If the DRUJ is unstable then options include:
A sugar-tong forearm cast with the hand in supination.
DRUJ stabilisation with temporary K-wires.
Open or arthroscopic TFCC repair
If there is an ulnar styloid fracture, this should be treated with open reduction internal fixation to stabilise the DRUJ.
NON-OPERATIVE MANAGEMENT
Non-operative management of forearm fractures is not recommended, particularly in this pattern of injury because the forearm axis of rotation (centre of the radial head to the centre of the distal ulna) has been disrupted. This means that there will be a consequent loss of forearm rotation which can lead to significant disability. It should only be considered if surgical treatment is not possible.
CONTRAINDICATIONS
If there is a compartment syndrome, then it must be decompressed first before definitive treatment. A temporary external fixator may be used to provide immediate stabilisation while the soft tissue injury and compartment pressures improve.

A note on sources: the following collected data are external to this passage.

(** C6, as the code has it.  First part: whenever an entry step records a BUY
    fill for its symbol (the order was accepted and its journal line written),
    the wallet it hands on is the wallet it received less quantity times last
    price of the position it opened, and the rest of the candidates is
    evaluated from that book and that wallet.  Second part: the run of the
    entry pass on AAA at 400 and BBB at 700 with a wallet of 1000, with a
    journal that can be written. *)
Theorem capital_is_consumed_in_sequence :
  (forall K dry_run excl s rest b w t b1 w1,
      result (entry_step K dry_run excl s (b, w) t) = Returned (b1, w1) ->
      (journaled BUY s (events (entry_step K dry_run excl s (b, w) t)) = true ->
       exists trade,
         dict_get s b1 = Some trade /\
         quantity trade = Qfloor (w / buy_price trade) /\
         w1 = w - inject_Z (quantity trade) * buy_price trade) /\
      result (entry_pass K dry_run (s :: rest) excl (b, w) t)
      = result (entry_pass K dry_run rest excl (b1, w1)
                  (clock_after (entry_step K dry_run excl s (b, w) t))) /\
      events (entry_pass K dry_run (s :: rest) excl (b, w) t)
      = events (entry_step K dry_run excl s (b, w) t)
        ++ events (entry_pass K dry_run rest excl (b1, w1)
                     (clock_after (entry_step K dry_run excl s (b, w) t))))
  /\
  (Qfloor (1000 / 400) = 2%Z /\
   1000 - inject_Z 2 * 400 = 200 /\
   200 < 700 /\
   entry_step calm false [] "AAA" ([], 1000) 0%nat
   = mk_run (Returned ([("AAA", position 2 400)], 200)) 4
       [PlaceOrder BUY "AAA" 2 false (Returned (LiveOrder "1"));
        Log INFO (BuyDone "AAA" 2 400 (LiveOrder "1"));
        JournalLine (entry_of noon "AAA" BUY 2 400)] /\
   entry_step calm false [] "BBB" ([("AAA", position 2 400)], 200) 4%nat
   = mk_run (Returned ([("AAA", position 2 400)], 200)) 5 [] /\
   entry_pass calm false ["AAA"; "BBB"] [] ([], 1000) 0%nat
   = mk_run (Returned ([("AAA", position 2 400)], 200)) 5
       [PlaceOrder BUY "AAA" 2 false (Returned (LiveOrder "1"));
        Log INFO (BuyDone "AAA" 2 400 (LiveOrder "1"));
        JournalLine (entry_of noon "AAA" BUY 2 400)]).
Proof.
  split.
  - intros K dry_run excl s rest b w t b1 w1 E. split; [|split].
    + revert E.
      destruct (entry_step_path K dry_run excl s b w t)
        as [E|e E Q|p E Q A|p e E Q _ _ O|p id e E Q _ _ O A|p id E Q _ _ O A];
        cbn [result events]; intros [= <- <-];
        try (cbn; discriminate);
        unfold buy_call; rewrite journaled_call; try (cbn; discriminate).
      intros _. exists (position (Qfloor (w / p)) p).
      split; [apply dict_get_dict_set | split; reflexivity].
    + unfold entry_pass. rewrite for_each_cons.
      now rewrite (bind_returned _ _ _ _ _ _ E).
    + unfold entry_pass. rewrite for_each_cons.
      now rewrite (bind_returned _ _ _ _ _ _ E).
  - repeat split; vm_compute; reflexivity.
Qed.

The patient is supine with an arm table.
Intravenous antibiotics are administered.
A tourniquet is applied and inflated to 250mmHg. I do not exanguinate the limb using either an Esmarch bandage or Rhys Davies exsanguinator. I simply elevate and gently squeeze to allow the veins to collapse but still contain some blood, so that I can see them and then haemostases them if required.
I prefer to sit in the axilla position with the C-arm approaching from 45 degrees cranial (because of the arm table leg).
The patient is encouraged to move the fingers and thumb through a full range of motion to prevent any stiffness.
The wound is reviewed at 2 weeks and any sutures removed (or trimmed flush with the skin if absorbable).
A check radiograph is taken to ensure that the DRUJ is still reduced and the fracture reduction is maintained.
A new cast is applied to allow the soft tissues to recover.
Further follow up is arranged for 4 weeks later (6 weeks after the surgery).
It is not uncommon for patient’s to complain of altered sensation in the territory of the Superficial Radial Nerve (SRN). If the sensation is present but altered, then you can be reassured that the nerve is in continuity. Prior to wound closer, it is also recommended to have a final inspection of the nerve to ensure it is intact.
Hughston JC. Fracture of the distal radius shaft: mistakes in management. J Bone Joint Surg Am. 1957; 39: 249-64.
Hughston reported 92% unsatisfactory results in 38 patients treated without internal fixation
Wong PC. Galeazzi fracture-dislocations in Singapore 1960-64: incidence and results of treatment. Singapore Med J. 1967; 8: 186-93.
Wong reported a successful result in only 9% of 34 patients treated with simple immobilisation
Mikic ZD. Galeazzi fracture-dislocations. J Bone Joint Surg Am. 1975; 57: 1071-80.
Mikic found an 80% failure rate for conservative treatment.
Pickering GT, Nagata H, Giddins GEB. In-vivo three-dimensional measurement of distal radioulnar joint translation in normal and clinically unstable populations. J Hand Surg Eur. 2016; 41(5): 521-6.
Pickering et al. used a testing jig to assess the translation of the DRUJ of 50 patients with clinical DRUJ instability and compared it to a normal cohort. They found that the mean translation of the DRUJ with the hand in neutral and the forearm in neutral was 6.5mm for both right and left wrists. In the clinically unstable group the mean translation was 14.6mm. This demonstrates that DRUJ instability is a measurable phenomenon and also there is no overlap between the stable and unstable groups.